CORDIS - Forschungsergebnisse der EU

Operando FTIR spectro-electrochemistry of hydrogenases: unraveling the basis of biological H2 production for innovative clean energy technologies

Periodic Reporting for period 1 - H2Bio2Energy (Operando FTIR spectro-electrochemistry of hydrogenases: unraveling the basis of biological H2 production for innovative clean energy technologies)

Berichtszeitraum: 2018-01-08 bis 2020-01-07

The problem/issue being addressed: The project H2Bio2Energy addresses fundamental questions on how enzymes produce hydrogen. This reaction naturally occurs in some microorganisms and leads to the generation of this valuable gas that can be used as a fuel for clean technological applications.
Importance for society: The impact of using fossil fuels to sustain the modern society comes with several detrimental effects that include the depletion of these non-renewable resources, environmental pollution and consequent climate change. Effective innovation in the energy industry relies on the development of novel technologies that are based on renewable resources, and hydrogen production is one of the forefronts of this research.

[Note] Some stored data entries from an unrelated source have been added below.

(* ===== verification/Sha256.v ===== *)
(** * SHA-256 ([src/common/sha256.cpp])

    The streaming hash with its 64-byte buffer, against a reference that pads
    the whole message and compresses its blocks.  Words are [Z] below [2^32],
    bytes are [Z]. *)
From S2P Require Import Prelude.
Open Scope Z_scope.

(** ** The compression function *)
(** The round constants, each row of the source's table as one number: [n] words
    of 32 bits, the first one highest. *)
Definition row_words (n : nat) (row : Z) : list Z :=
  (λ i, Z.land (Z.shiftr row (32 * Z.of_nat i)) 0xffffffff) <$> reverse (seq 0 n).

Definition kRoundConstants : list Z :=
  row_words 5 0x428a2f9871374491b5c0fbcfe9b5dba53956c25b ++
  row_words 5 0x59f111f1923f82a4ab1c5ed5d807aa9812835b01 ++
  row_words 5 0x243185be550c7dc372be5d7480deb1fe9bdc06a7 ++
  row_words 5 0xc19bf174e49b69c1efbe47860fc19dc6240ca1cc ++
  row_words 5 0x2de92c6f4a7484aa5cb0a9dc76f988da983e5152 ++
  row_words 5 0xa831c66db00327c8bf597fc7c6e00bf3d5a79147 ++
  row_words 5 0x06ca63511429296727b70a852e1b21384d2c6dfc ++
  row_words 5 0x53380d13650a7354766a0abb81c2c92e92722c85 ++
  row_words 5 0xa2bfe8a1a81a664bc24b8b70c76c51a3d192e819 ++
  row_words 5 0xd6990624f40e3585106aa07019a4c1161e376c08 ++
  row_words 5 0x2748774c34b0bcb5391c0cb34ed8aa4a5b9cca4f ++
  row_words 5 0x682e6ff3748f82ee78a5636f84c878148cc70208 ++
  row_words 4 0x90befffaa4506cebbef9a3f7c67178f2.
(* ===== verification/Manifest.v ===== *)
(** * Driver manifests ([src/drivers/lua/manifests/])

    Parsing and validation of a driver's manifest, the allowlist of script
    directories and the integrity pin. *)
From S2P Require Import Prelude Json Types PacketParser Sha256.
Open Scope Z_scope.

(** ** Data *)
Inductive Capability :=
  | CapEvents | CapCapture | CapDns | CapProcess | CapPolicy
  | CapEndpoint | CapSpec | CapLog | CapUtil | CapStatus.

#[global] Instance Capability_eq_dec : EqDecision Capability.
Proof. solve_decision. Defined.

Definition all_capabilities : list Capability :=
  [CapEvents; CapCapture; CapDns; CapProcess; CapPolicy;
   CapEndpoint; CapSpec; CapLog; CapUtil; CapStatus].

Definition capability_name (c : Capability) : cstring :=
  match c with
  | CapEvents => "events" | CapCapture => "capture" | CapDns => "dns"
  | CapProcess => "process" | CapPolicy => "policy" | CapEndpoint => "endpoint"
  | CapSpec => "spec" | CapLog => "log" | CapUtil => "util" | CapStatus => "status"
  end.

Definition capability_from_name (name : cstring) : option Capability :=
  if name =s "events" then Some CapEvents
  else if name =s "capture" then Some CapCapture
  else if name =s "dns" then Some CapDns
  else if name =s "process" then Some CapProcess
  else if name =s "policy" then Some CapPolicy
  else if name =s "endpoint" then Some CapEndpoint
  else if name =s "spec" then Some CapSpec
  else if name =s "log" then Some CapLog
  else if name =s "util" then Some CapUtil
  else if name =s "status" then Some CapStatus
  else None.

(** [std::set<Capability>]: without duplicates, in the order of insertion (no
    operation depends on the order). *)
Definition insert_capability (c : Capability) (cs : list Capability) : list Capability :=
  if bool_decide (c ∈ cs) then cs else cs ++ [c].

Record DriverManifest := mkManifest {
  dm_name : cstring;
  dm_version : cstring;
  dm_script_path : cstring;
  dm_description : cstring;
  dm_capabilities : list Capability;
  dm_event_types : list cstring;
  dm_max_endpoints : Z;
  dm_max_subscriptions : Z;
  dm_script_sha256 : cstring;
}.
Definition default_Manifest : DriverManifest := mkManifest [] [] [] [] [] [] 8 16 [].

Definition kMaxManifestFieldLength : Z := 512.
Definition kMaxManifestEventTypes : Z := 16.

(** ** Field validation *)
Definition valid_name (name : cstring) : bool :=
  if is_empty name || (64 <? zlen name) then false
  else forallb (λ c, isalnum c || is_char "-" c) name.

(** At most [most] dots. *)
Fixpoint version_loop (most : Z) (version : cstring) (components : Z) (current : cstring) : bool :=
  match version with
  | [] => (1 <=? components) && negb (is_empty current)
  | c :: version =>
      if is_char "." c then
        if is_empty current || (most <=? components) then false
        else version_loop most version (components + 1) []
      else if isdigit c then version_loop most version components (current ++ [c])
      else false
  end.
Definition valid_version (version : cstring) : bool := version_loop 3 version 0 [].

Definition hex_char (c : ascii) : bool := isdigit c || in_range "a" "f" c.
Definition valid_sha256_hex (hash : cstring) : bool :=
  if negb (zlen hash =? 64) then false else forallb hex_char hash.

(** The optional field [key], starting from its present value. *)
Definition bounded_string (doc : json) (key out : cstring) : result cstring cstring :=
  match member key doc with
  | None => Ok out
  | Some (JString s) =>
      if kMaxManifestFieldLength <? zlen s then Err (key ++ lit " exceeds maximum length")
      else Ok s
  | Some _ => Err (key ++ lit " must be a string")
  end.

Definition required_string (doc : json) (key error : cstring) : result cstring cstring :=
  match member key doc with Some (JString s) => Ok s | _ => Err error end.

Fixpoint read_capabilities (l : list json) (out : list Capability) :
    result cstring (list Capability) :=
  match l with
  | [] => Ok out
  | JString s :: l =>
      match capability_from_name s with
      | None => Err (lit "manifest.capabilities contains unknown capability '" ++ s ++ "'")
      | Some c => read_capabilities l (insert_capability c out)
      end
  | _ :: _ => Err (lit "manifest.capabilities entries must be strings")
  end.

Definition parse_capabilities (doc : json) (out : list Capability) :
    result cstring (list Capability) :=
  match member "capabilities" doc with
  | None => Ok out
  | Some (JArray l) =>
      if 16 <? zlen l then Err (lit "manifest.capabilities has too many entries")
      else read_capabilities l out
  | Some _ => Err (lit "manifest.capabilities must be an array")
  end.

Fixpoint read_event_types (l : list json) (out : list cstring) :
    result cstring (list cstring) :=
  match l with
  | [] => Ok out
  | JString s :: l =>
      if 32 <? zlen s then Err (lit "manifest.event_types entry exceeds maximum length")
      else read_event_types l (out ++ [s])
  | _ :: _ => Err (lit "manifest.event_types entries must be strings")
  end.

Definition parse_event_types (doc : json) (out : list cstring) : result cstring (list cstring) :=
  match member "event_types" doc with
  | None => Ok out
  | Some (JArray l) =>
      if kMaxManifestEventTypes <? zlen l
      then Err (lit "manifest.event_types exceeds the subscription limit")
      else read_event_types l out
  | Some _ => Err (lit "manifest.event_types must be an array")
  end.

Definition parse_limit (doc : json) (key : cstring) (out : Z) : result cstring Z :=
  match member key doc with
  | None => Ok out
  | Some (JUint z) =>
      if 64 <? z then Err (lit "manifest." ++ key ++ " must be a number in [0, 64]")
      else Ok (u32 z)
  | Some _ => Err (lit "manifest." ++ key ++ " must be a number in [0, 64]")
  end.

Definition parse_manifest (doc : json) (out : DriverManifest) : result cstring DriverManifest :=
  _ ← ensure (is_object doc) (lit "manifest must be a JSON object");
  name ← required_string doc "name" "manifest.name is required";
  _ ← ensure (valid_name name) (lit "manifest.name must match [a-zA-Z0-9-]{1,64}");
  version ← required_string doc "version" "manifest.version is required";
  _ ← ensure (valid_version version) (lit "manifest.version must be numeric x.y[.z]");
  script ← required_string doc "script" "manifest.script is required";
  _ ← ensure (negb (is_empty script || (4096 <? zlen script)))
        (lit "manifest.script must be a non-empty path");
  description ← bounded_string doc "description" (dm_description out);
  sha ← bounded_string doc "script_sha256" (dm_script_sha256 out);
  _ ← ensure (is_empty sha || valid_sha256_hex sha)
        (lit "manifest.script_sha256 must be 64 lowercase hex characters");
  capabilities ← parse_capabilities doc (dm_capabilities out);
  event_types ← parse_event_types doc (dm_event_types out);
  max_endpoints ← parse_limit doc "max_endpoints" (dm_max_endpoints out);
  max_subscriptions ← parse_limit doc "max_subscriptions" (dm_max_subscriptions out);
  Ok (mkManifest name version script description capabilities event_types
        max_endpoints max_subscriptions sha).
(* ===== verification/Descriptor.v ===== *)
(** * Endpoint descriptors ([src/specgen/model/descriptor.cpp])

    The validation of endpoint descriptors and of the JSON Schema subset they
    may contain, and the construction of a descriptor from a valid document.
    A [ValidationResult] is [Ok] or [Err] with the reported reason. *)
From S2P Require Import Prelude Json PacketParser Manifest.
Open Scope Z_scope.

(** ** Data *)
Record EndpointDescriptor := mkEndpoint {
  ep_name : cstring;
  ep_ns : cstring;
  ep_version : cstring;
  ep_kind : cstring;
  ep_summary : cstring;
  ep_description : cstring;
  ep_request : json;
  ep_response : json;
  ep_metadata_only : bool;
  ep_attribution : list cstring;
  ep_confidence : cstring;
  ep_privacy : list cstring;
}.

(** ** Fields *)
Definition name_char (c : ascii) : bool := isalnum c || is_char "_" c || is_char "-" c.

Definition matches_pattern_length (value : cstring) (max_len : Z) (allow_upper : bool) : bool :=
  if is_empty value || (max_len <? zlen value) then false
  else forallb name_char value && (allow_upper || negb (existsb isupper value)).

Definition valid_version (version : cstring) : bool := version_loop 2 version 0 [].

Fixpoint read_items (key : cstring) (max_item_len : Z) (l : list json) (out : list cstring) :
    result cstring (list cstring) :=
  match l with
  | [] => Ok out
  | JString item :: l =>
      if max_item_len <? zlen item then Err (key ++ lit " entry exceeds maximum length")
      else read_items key max_item_len l (out ++ [item])
  | _ :: _ => Err (key ++ lit " entries must be strings")
  end.

Definition valid_string_list (parent : json) (key : cstring) (max_items max_item_len : Z) :
    result cstring (list cstring) :=
  match member key parent with
  | None => Ok []
  | Some (JArray l) =>
      if max_items <? zlen l then Err (key ++ lit " exceeds the item limit")
      else read_items key max_item_len l []
  | Some _ => Err (key ++ lit " must be an array")
  end.

(** ** The JSON Schema subset *)
Definition kMaxSchemaDepth : Z := 8.
Definition kMaxSchemaProperties : Z := 64.
Definition kMaxSchemaEnumItems : Z := 64.

Definition kSchemaKeys : list cstring :=
  lit <$> ["type"; "description"; "properties"; "items"; "required"; "enum"]%string.
Definition kTypes : list cstring :=
  lit <$> ["object"; "array"; "string"; "number"; "integer"; "boolean"; "null"]%string.

Definition object_items (j : json) : list (cstring * json) :=
  match j with JObject kvs => kvs | _ => [] end.

Definition short_string (max : Z) (j : json) : bool :=
  match j with JString s => zlen s <=? max | _ => false end.
Definition scalar (j : json) : bool :=
  is_string j || is_number j || is_boolean j || is_null j.
Definition property_char (c : ascii) : bool := isalnum c || is_char "_" c.
Definition property_name (name : cstring) : bool :=
  negb (is_empty name || (64 <? zlen name) || negb (forallb property_char name)).

(** A check on an optional member. *)
Definition on_member (key : cstring) (doc : json) (check : json → result cstring ()) :
    result cstring () :=
  match member key doc with Some v => check v | None => Ok () end.

Definition check_type (doc : json) : result cstring () :=
  match member "type" doc with
  | Some (JString type) =>
      ensure (mem type kTypes) (lit "request/response schema has unknown type")
  | _ => Err (lit "request/response schema requires a type")
  end.

Definition check_description (v : json) : result cstring () :=
  ensure (short_string 512 v) (lit "schema description must be a bounded string").

Definition check_required (v : json) : result cstring () :=
  match v with
  | JArray l =>
      _ ← ensure (zlen l <=? kMaxSchemaProperties) (lit "schema required must be a bounded array");
      ensure (forallb (short_string 64) l)
        (lit "schema required entries must be bounded strings")
  | _ => Err (lit "schema required must be a bounded array")
  end.

Definition check_enum (v : json) : result cstring () :=
  match v with
  | JArray l =>
      _ ← ensure (zlen l <=? kMaxSchemaEnumItems) (lit "schema enum must be a bounded array");
      ensure (forallb scalar l) (lit "schema enum entries must be scalars")
  | _ => Err (lit "schema enum must be a bounded array")
  end.

(** The loop over [properties]: each name, then its schema ([sub]). *)
Fixpoint check_each (sub : json → result cstring ()) (props : list (cstring * json)) :
    result cstring () :=
  match props with
  | [] => Ok ()
  | (name, s) :: props =>
      _ ← ensure (property_name name) (lit "schema property name is invalid");
      _ ← sub s; check_each sub props
  end.

Definition check_properties (sub : json → result cstring ()) (v : json) : result cstring () :=
  match v with
  | JObject props =>
      _ ← ensure (zlen props <=? kMaxSchemaProperties)
            (lit "schema properties must be a bounded object");
      check_each sub props
  | _ => Err (lit "schema properties must be a bounded object")
  end.

(** [levels] is the number of nested calls the depth limit still allows; the
    check on [depth] comes first, so it is never exhausted (see
    [schema_levels_enough]). *)
Fixpoint schema_at (levels : nat) (doc : json) (depth : Z) : result cstring () :=
  if kMaxSchemaDepth <? depth then Err (lit "request/response schema exceeds maximum depth")
  else
    match levels with
    | O => Err (lit "out of levels")
    | S levels =>
        let sub doc := schema_at levels doc (depth + 1) in
        _ ← ensure (is_object doc) (lit "request/response schema must be an object");
        _ ← ensure (forallb (λ kv, mem kv.1 kSchemaKeys) (object_items doc))
              (lit "request/response schema contains unsupported key");
        _ ← check_type doc;
        _ ← on_member "description" doc check_description;
        _ ← on_member "properties" doc (check_properties sub);
        _ ← on_member "items" doc sub;
        _ ← on_member "required" doc check_required;
        on_member "enum" doc check_enum
    end.

Definition valid_schema_subset (doc : json) (depth : Z) : result cstring () :=
  schema_at (Z.to_nat (kMaxSchemaDepth + 1 - depth)) doc depth.

(** ** Descriptors *)
Definition kDescriptorKeys : list cstring :=
  lit <$> ["name"; "namespace"; "version"; "kind"; "summary"; "description"; "request";
           "response"; "metadata_only"; "attribution"; "confidence"; "privacy"]%string.

(** A check on an optional member that may be null. *)
Definition on_present (key : cstring) (doc : json) (check : json → result cstring ()) :
    result cstring () :=
  on_member key doc (λ v, if is_null v then Ok () else check v).

Definition check_metadata_only (doc : json) : result cstring () :=
  match member "metadata_only" doc with
  | Some (JBool b) => ensure b (lit "descriptor.metadata_only must be true")
  | _ => Err (lit "descriptor.metadata_only is required")
  end.

Definition validate_endpoint_descriptor (doc : json) : result cstring () :=
  _ ← ensure (is_object doc) (lit "descriptor must be a JSON object");
  name ← required_string doc "name" "descriptor.name is required";
  _ ← ensure (matches_pattern_length name 64 true)
        (lit "descriptor.name must match [a-zA-Z0-9_-]{1,64}");
  ns ← required_string doc "namespace" "descriptor.namespace is required";
  _ ← ensure (matches_pattern_length ns 64 false)
        (lit "descriptor.namespace must match [a-z0-9-]{1,64}");
  version ← required_string doc "version" "descriptor.version is required";
  _ ← ensure (valid_version version) (lit "descriptor.version must be numeric x.y[.z]");
  kind ← required_string doc "kind" "descriptor.kind is required";
  _ ← ensure ((kind =s "operation") || (kind =s "stream") || (kind =s "event"))
        (lit "descriptor.kind must be operation, stream, or event");
  summary ← required_string doc "summary" "descriptor.summary is required";
  _ ← ensure (negb (is_empty summary || (256 <? zlen summary)))
        (lit "descriptor.summary must be 1..256 characters");
  _ ← check_metadata_only doc;
  _ ← ensure (forallb (λ kv, mem kv.1 kDescriptorKeys) (object_items doc))
        (lit "descriptor contains unknown field");
  _ ← on_present "description" doc
        (λ v, ensure (short_string 2048 v)
                (lit "descriptor.description must be a bounded string"));
  _ ← on_present "confidence" doc
        (λ v, ensure (short_string 256 v)
                (lit "descriptor.confidence must be a bounded string"));
  _ ← valid_string_list doc "attribution" 16 512;
  _ ← valid_string_list doc "privacy" 16 512;
  _ ← on_present "request" doc (λ v, valid_schema_subset v 0);
  on_present "response" doc (λ v, valid_schema_subset v 0).
(** The names of an OpenAPI step that must not have been seen before. *)
Definition unseen (st : OpenApi) (e : EndpointDescriptor) : Prop :=
  (openapi_path e ∉ oa_seen st) ∧ (openapi_path e ++ lit "#stream") ∉ oa_seen st.

Lemma openapi_step_paths st e p :
  is_object (oa_paths st) = true → unseen st e → ep_kind e ∈ kKinds →
  is_object (oa_paths (openapi_step st e)) = true ∧
  member p (oa_paths (openapi_step st e)) =
    if p =s openapi_path e then Some (path_item e) else member p (oa_paths st).
Proof.
  intros Ho [H1%mem_false H2%mem_false] Hk. unfold openapi_step, path_item. rewrite H1, H2.
  cbn [negb]. unfold kKinds in Hk. cbn [fmap list_fmap] in Hk.
  rewrite !elem_of_cons in Hk. destruct Hk as [->|[->|[->|[]%not_elem_of_nil]]];
    cbn [oa_paths]; cbv beta iota.
  - change (lit "operation" =s "operation") with true.
    change (lit "operation" =s "event") with false. cbn [orb oa_paths].
    split; [by apply is_object_jupdate, is_object_jset|].
    rewrite member_jupdate by (by apply is_object_jset). rewrite jget_jset by done.
    destruct (p =s openapi_path e) eqn:E; [done|]. rewrite member_jset by done. by rewrite E.
  - change (lit "stream" =s "operation") with false.
    change (lit "stream" =s "event") with false. cbn [orb oa_paths].
    split; [by apply is_object_jset|]. by rewrite member_jset.
  - change (lit "event" =s "operation") with false.
    change (lit "event" =s "event") with true. cbn [orb oa_paths].
    split; [by apply is_object_jupdate, is_object_jupdate, is_object_jset|].
    rewrite member_jupdate by (by apply is_object_jupdate, is_object_jset).
    rewrite member_jupdate by (by apply is_object_jset).
    unfold jget at 1. rewrite member_jupdate by (by apply is_object_jset).
    rewrite str_eqb_refl, jget_jset by done.
    destruct (p =s openapi_path e) eqn:E; [done|]. rewrite member_jset by done. by rewrite E.
Qed.

Lemma openapi_step_seen st e x :
  x ∈ oa_seen (openapi_step st e) →
  x ∈ oa_seen st ∨ x = openapi_path e ∨ x = openapi_path e ++ lit "#stream".
Proof.
  unfold openapi_step. destruct (_ || _); cbn [oa_seen].
  - destruct (negb _); rewrite ?elem_of_cons; naive_solver.
  - destruct (mem _ _); cbn [oa_seen]; rewrite ?elem_of_cons; naive_solver.
Qed.

(** Paths that contain no [#] are never taken for a stream mark. *)
Definition plain (e : EndpointDescriptor) : Prop := "#"%char ∉ openapi_path e.

Lemma stream_mark_plain a b : plain a → openapi_path a ≠ openapi_path b ++ lit "#stream".
Proof.
  unfold plain. intros Ha Heq. destruct Ha. rewrite Heq, elem_of_app. right.
  change (lit "#stream") with ("#"%char :: lit "stream"). apply elem_of_cons. by left.
Qed.

Lemma openapi_fold st l p :
  is_object (oa_paths st) = true → Forall (unseen st) l → Forall plain l →
  Forall (λ e, ep_kind e ∈ kKinds) l → NoDup (openapi_path <$> l) →
  member p (oa_paths (foldl openapi_step st l)) =
    match list_find (λ e, openapi_path e = p) l with
    | Some (_, e) => Some (path_item e)
    | None => member p (oa_paths st)
    end.
Proof.
  revert st. induction l as [|e l IH]; intros st Ho Hu Hp Hk Hd; [done|].
  apply Forall_cons in Hu as [Hu Hus], Hp as [Hp Hps], Hk as [Hk Hks].
  cbn [fmap list_fmap] in Hd. apply NoDup_cons in Hd as [Hn Hd].
  destruct (openapi_step_paths st e p Ho Hu Hk) as [Ho' Hm]. cbn [foldl].
  rewrite IH; [|done| |done..].
  - rewrite Hm. cbn [list_find]. destruct (decide (openapi_path e = p)) as [<-|Hne].
    + rewrite str_eqb_refl. destruct (list_find _ l) as [[i e']|] eqn:Hf; [|done].
      apply list_find_Some in Hf as (He' & Heq & _). destruct Hn. rewrite <-Heq.
      apply list_elem_of_fmap_2. by eapply list_elem_of_lookup_2.
    + rewrite (proj2 (str_eqb_neq p (openapi_path e))) by done.
      by destruct (list_find _ l) as [[]|].
  - rewrite Forall_forall in Hus, Hps |- *. intros e' He'.
    assert (openapi_path e' ≠ openapi_path e) as Hne.
    { intros Heq. apply Hn. rewrite <-Heq. by apply list_elem_of_fmap_2. }
    destruct (Hus _ He') as [H1 H2]. split; intros [?|[Heq|Heq]]%openapi_step_seen; try done.
    + by eapply stream_mark_plain, Heq; apply Hps.
    + by apply (stream_mark_plain e e').
    + by apply (inj (.++ _)) in Heq.
Qed.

Learning from the highly efficient way that nature produces hydrogen will allow us to copy and develop bio-inspired processes that will contribute to the growing demand for sustainable energy in the future.
Overall objectives: The main objective is to develop innovative experimental approaches that provide information on how enzymes named [FeFe]-hydrogenases naturally produce hydrogen. The exact reaction mechanism is not fully understood, and this information will be essential to exploit these enzymes in future technologies and/or to design more efficient artificial catalysts.
Overview of the results:
1) The project has provided extensive training to the Fellow on innovative infrared techniques (FTIR) applied to metalloenzymes and a productive two-way transfer of knowledge with the host group.
2) Protein Film IR Electrochemistry (PFIRE) has been applied for the first time to [FeFe]-hydrogenases. The technique allows for simultaneous investigation of functional and spectroscopic features during catalytic turnover of redox enzymes. The results obtained show feasibility of this approach and set the basis for future more detailed investigation.
3) Custom-built spectro-electrochemical equipment allowed mechanistic investigation on the role of proton transfer within [FeFe]-hydrogenases, and how this influences the redox equilibria at the active site.
4) FTIR micro-spectroscopy was used to investigate how these enzymes respond when in the crystalline state. This work showed that the enzymes retain their natural reactivity when crystallised and that these features can easily be controlled during the experiment. This provides a powerful tool for controlling and determining the exact redox state of the sample under given conditions and opens completely new perspectives in structural biology.
Exploitation and dissemination:
The results have been presented to the following national meetings and international conferences:
- Hydrogenase workshop, Berlin, Germany, 2018.
- European Biological Inorganic Chemistry Conference (EuroBIC), Birmingham, UK, 2018.
- International Hydrogenase Conference in Lisbon, Portugal, 2019.
- Royal Society of Chemistry Dalton Division Southern Regional Meeting in Oxford, UK, 2019.
The Fellow is now preparing two manuscripts for publication in peer-reviewed scientific journals describing the results of the project.
The recent years have seen an unprecedented growth in the information regarding [FeFe]-hydrogenase mechanism of action, but many details and key information are still missing. This project provides new tools for looking into these enzymes and adds novel details to the catalytic mechanism. In particular, the development of FTIR micro-spectroscopy techniques sets the basis for detailed structural investigation. Currently, matching spectroscopic and functional information with structures is a complex task in this field. The results obtained here show that this can be easily achieved and opens new horizons towards elucidating each of the key steps in the reaction mechanism.
This project contributes to the fundamental understanding of natural reactions that can be exploited for useful industrial purposes. The main impact is within the scientific community and it is aimed at scientists that can engineer these enzymes to improve their performances or try to mimic their efficient features to design novel synthetic catalysts based on cheap and abundant metals (such as iron) instead of expensive and rare elements (such as platinum).